- The Washington Times - Sunday, March 26, 2006

George Mason coach Jim Larranaga’s interest in running a team goes even further back than when he became an assistant to Terry Holland at Davidson in 1971.

The 56-year-old was a captain at Providence, where he played for legendary coach Dave Gavitt, who later founded the Big East Conference.

“He always wanted to coach,” said Gavitt, who is in town doing radio for the NCAA tournament. “He would come in my office and say, ‘Let’s talk coaching.’ I would say, ‘Well, it is kind of hard to divorce myself of the situation since you are one of my players. So we’re not going to talk long.’”

Larranaga left as the Friars’ fifth all-time leading scorer and led Providence to a 20-8 record and an NIT appearance in his senior season. He was selected in the sixth round of the NBA Draft by the Detroit Pistons, but spent only one season playing professionally, and that was in Belgium where he was a player/coach.

He became a college head coach in 1977 at American International College in Springfield, Mass.

It was during the two-year stay at American International that Larranaga got a little education on the business side of basketball from current Connecticut coach Jim Calhoun, who was coaching at Northeastern. Larranaga was trying to put together a schedule when he gave Calhoun a call to see if he could set up a home-and-home with Calhoun, a graduate of American International.

Calhoun initially said he would play Larranaga, but only at Northeastern’s home in Boston.

“I said, ‘Come on, Jim, you’re an AIC graduate, you’re an alumni, you have to come back and play your alma mater. We stink, you’re great. Come on, play us,’” Larranaga recalled of the conversation. “Well, I think that appealed to his ego and he said, ‘Yeah, you’re right. OK, let’s play home-and-home.”

Northeastern won the first game at home, and was ahead by six the next season in the rematch in Springfield.

“We scored the last seven points and won the game,” Larranaga said. “I liked that a lot better.”

Back in the Elite Eight

Under Jim Calhoun, Connecticut is in the Elite Eight for the seventh time. The Huskies are 2-4 in regional finals. Calhoun was asked about his first trip to the round of eight — March 1990 when they lost to Duke 79-78 in overtime on Christian Laettner’s buzzer beater.

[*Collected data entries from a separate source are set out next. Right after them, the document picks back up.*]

(** C7. Converting a sequence of argument strings yields as many views, in
    the same order; the i-th view is the pair of the i-th string's buffer
    address and size, so it reads back that string's bytes from the storage
    the string lives in; and the conversion constructs exactly one view per
    argument, without ever moving one to a new buffer. *)
Theorem ConvertToNapaRuntimeArgs_views (args : list string_object) :
  vec_size (ConvertToNapaRuntimeArgs args) = length args
  ∧ (∀ i : nat,
       vec_elems (ConvertToNapaRuntimeArgs args) !! i
       = (λ arg, {| ref_data := str_data arg; ref_size := length (str_bytes arg) |})
           <$> args !! i)
  ∧ (∀ (m : Memory) (i : nat) (arg : string_object) (view : napa_string_ref),
       args !! i = Some arg →
       vec_elems (ConvertToNapaRuntimeArgs args) !! i = Some view →
       stored m arg →
       NAPA_STRING_REF_TO_STD_STRING m view = str_bytes arg)
  ∧ vec_constructed (ConvertToNapaRuntimeArgs args) = length args
  ∧ vec_relocated (ConvertToNapaRuntimeArgs args) = 0%nat.
Proof.
  rewrite ConvertToNapaRuntimeArgs_unfold. unfold vec_size. cbn.
  assert (Hith : ∀ i : nat,
    map STD_STRING_TO_NAPA_STRING_REF args !! i
    = (λ arg, {| ref_data := str_data arg; ref_size := length (str_bytes arg) |})
        <$> args !! i).
  { intros i. apply list_lookup_fmap. }
  repeat split.
  - apply length_map.
  - exact Hith.
  - intros m i arg view Harg Hview Hstored.
    rewrite Hith, Harg in Hview. injection Hview as <-.
    exact Hstored.
Qed.

(** ** The free store *)

Section Specification.

Context {LoadCallback RunCallback E : Type}.
Context `{!NapaRuntimeC (LoadCallback := LoadCallback) (RunCallback := RunCallback) E}.

Local Abbreviation Heap := (gmap addr (@Block LoadCallback RunCallback)).
Local Abbreviation State := (@State LoadCallback RunCallback E).
Local Abbreviation Submission := (@Submission LoadCallback RunCallback).

Implicit Types (h : Heap) (s t : State) (p q context : addr).

Lemma new_address_fresh h : h !! new_address h = None.
Proof.
  unfold new_address. apply not_elem_of_dom_1.
  pose proof (is_fresh ({[NULL]} ∪ dom h)) as Hfresh. set_solver.
Qed.

Lemma new_address_not_null h : new_address h ≠ NULL.
Proof.
  unfold new_address.
  pose proof (is_fresh ({[NULL]} ∪ dom h)) as Hfresh. set_solver.
Qed.

Lemma new_address_not_live h p b : h !! p = Some b → new_address h ≠ p.
Proof. intros Hlive <-. by rewrite new_address_fresh in Hlive. Qed.

(** Creating and then releasing an object leaves the free store as it was. *)
Lemma delete_new_address h b : delete (new_address h) (<[new_address h := b]> h) = h.
Proof. rewrite delete_insert_eq. apply delete_id, new_address_fresh. Qed.

Lemma vector_data_ConvertToNapaRuntimeArgs (args : list string_object) s :
  vector_data (ConvertToNapaRuntimeArgs args) s
  = (argv_address args (heap s), set_heap (argv_store args (heap s)) s).
Proof.
  rewrite ConvertToNapaRuntimeArgs_unfold. unfold vector_data. cbn.
  destruct args as [|arg args]; cbn.
  - by destruct s.
  - done.
Qed.

Lemma argv_address_fresh (args : list string_object) h :
  h !! argv_address args h = None ∨ argv_address args h = NULL.
Proof. destruct args; [by right | left; apply new_address_fresh]. Qed.

Lemma argv_store_lookup_ne (args : list string_object) h p :
  p ≠ argv_address args h → argv_store args h !! p = h !! p.
Proof.
  destruct args; cbn; [done |]. intros Hne. by rewrite lookup_insert_ne.
Qed.

Lemma argv_store_live (args : list string_object) h p b :
  h !! p = Some b → argv_store args h !! p = Some b.
Proof.
  intros Hlive. destruct args; cbn; [done |].
  rewrite lookup_insert_ne; [done |]. by eapply new_address_not_live.
Qed.

(** Releasing the buffer of [argv] undoes its creation, also underneath a
    block created in between. *)
Lemma vector_destroy_argv (args : list string_object) h e cs inv :
  vector_destroy (argv_address args h)
    {| heap := argv_store args h; engine := e; calls := cs; invoked := inv |}
  = ({| heap := h; engine := e; calls := cs; invoked := inv |} : State).
Proof.
  unfold vector_destroy, delete_, set_heap. destruct args as [|arg args]; cbn.
  - done.
  - rewrite decide_False by apply new_address_not_null. cbn.
    by rewrite delete_new_address.
Qed.

Lemma vector_destroy_argv_under (args : list string_object) h b e cs inv :
  let context := new_address (argv_store args h) in
  vector_destroy (argv_address args h)
    {| heap := <[context := b]> (argv_store args h);
       engine := e; calls := cs; invoked := inv |}
  = ({| heap := <[context := b]> h; engine := e; calls := cs; invoked := inv |} : State).
Proof.
  unfold vector_destroy, delete_, set_heap. destruct args as [|arg args]; cbn.
  - done.
  - rewrite decide_False by apply new_address_not_null. cbn. f_equal.
    rewrite delete_insert_ne, delete_new_address; [done |].
    intros Heq. symmetry in Heq. revert Heq. apply new_address_not_live with
      (b := ViewArray (map STD_STRING_TO_NAPA_STRING_REF (arg :: args))).
    apply lookup_insert_eq.
Qed.

(** ** Synchronous run *)

(** C5. [RunSync] makes one call, [napa_container_run_sync], with the
    container's handle, the view of [func], the number of arguments, the
    array of the argument views and the timeout exactly as given (0
    included), and returns the engine's response converted to a [Response];
    afterwards the free store is as before the call. *)
Theorem RunSync_returns_converted_engine_response
    (this : Container) (func : string_object) (args : list string_object)
    (timeout : uint32_t) s :
  let argv := argv_address args (heap s) in
  let store := argv_store args (heap s) in
  let call :=
    napa_container_run_sync
      (_handle this) (STD_STRING_TO_NAPA_STRING_REF func)
      (length args) argv timeout in
  let response := engine_response call store (engine s) in
  let e := engine_next call store (engine s) in
  Container_RunSync this func args timeout s
  = (Response_of (engine_memory e) response,
     {| heap := heap s; engine := e; calls := calls s ++ [call];
        invoked := invoked s |})
  ∧ (args = []
     ∨ store !! argv = Some (ViewArray (map STD_STRING_TO_NAPA_STRING_REF args))).
Proof.
  cbn zeta. split.
  - unfold Container_RunSync.
    rewrite vector_data_ConvertToNapaRuntimeArgs.
    rewrite ConvertToNapaRuntimeArgs_unfold.
    unfold call_response, perform, set_heap, vec_size. cbn.
    rewrite length_map. f_equal.
    apply vector_destroy_argv.
  - destruct args as [|arg args]; [by left | right].
    cbn. apply lookup_insert_eq.
Qed.

(** ** Asynchronous submission *)

Lemma Container_LoadFile_unfold (this : Container) (file : string_object)
    (callback : LoadCallback) s :
  let context := new_address (heap s) in
  let call :=
    napa_container_load_file
      (_handle this) (STD_STRING_TO_NAPA_STRING_REF file)
      CompletionHandler_Load context in
  Container_LoadFile this file callback s
  = {| heap := <[context := LoadContext (MkContext callback)]> (heap s);
       engine := engine_next call (<[context := LoadContext (MkContext callback)]> (heap s)) (engine s);
       calls := calls s ++ [call];
       invoked := invoked s |}.
Proof. done. Qed.

Lemma Container_Load_unfold (this : Container) (source : string_object)
    (callback : LoadCallback) s :
  let context := new_address (heap s) in
  let call :=
    napa_container_load
      (_handle this) (STD_STRING_TO_NAPA_STRING_REF source)
      CompletionHandler_Load context in
  Container_Load this source callback s
  = {| heap := <[context := LoadContext (MkContext callback)]> (heap s);
       engine := engine_next call (<[context := LoadContext (MkContext callback)]> (heap s)) (engine s);
       calls := calls s ++ [call];
       invoked := invoked s |}.
Proof. done. Qed.

Lemma Container_Run_unfold (this : Container) (func : string_object)
    (args : list string_object) (callback : RunCallback) (timeout : uint32_t) s :
  let argv := argv_address args (heap s) in
  let store := argv_store args (heap s) in
  let context := new_address store in
  let call :=
    napa_container_run
      (_handle this) (STD_STRING_TO_NAPA_STRING_REF func)
      (length args) argv CompletionHandler_Run context timeout in
  Container_Run this func args callback timeout s
  = {| heap := <[context := RunContext (MkContext callback)]> (heap s);
       engine := engine_next call (<[context := RunContext (MkContext callback)]> store) (engine s);
       calls := calls s ++ [call];
       invoked := invoked s |}.
Proof.
  cbn zeta. unfold Container_Run.
  rewrite vector_data_ConvertToNapaRuntimeArgs.
  rewrite ConvertToNapaRuntimeArgs_unfold.
  unfold new, call_void, perform, set_heap, vec_size. cbn.
  rewrite length_map.
  apply vector_destroy_argv_under.
Qed.

Lemma submitted_context_Run (this : Container) (func : string_object)
    (args : list string_object) (callback : RunCallback) (timeout : uint32_t) s :
  submitted_context (submit_Run this func args callback timeout) s
  = new_address (argv_store args (heap s)).
Proof.
  unfold submitted_context. by rewrite vector_data_ConvertToNapaRuntimeArgs.
Qed.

“I still remember the tears, the anguish, the disappointment, and eventually, the celebration of how far we had come,” Calhoun said. “Now, at 30-3, we get questions daily — and I guess rightfully so — about what’s wrong with Connecticut? What aren’t you doing? The questions are different, but is the atmosphere different? I’m as excited as I was in 1990. If you can’t get excited, you need to hang the whistle up.”

George Mason is playing in its first Elite Eight. Larranaga was on the Virginia coaching staff in 1984 when the Cavaliers defeated Indiana to reach the Final Four.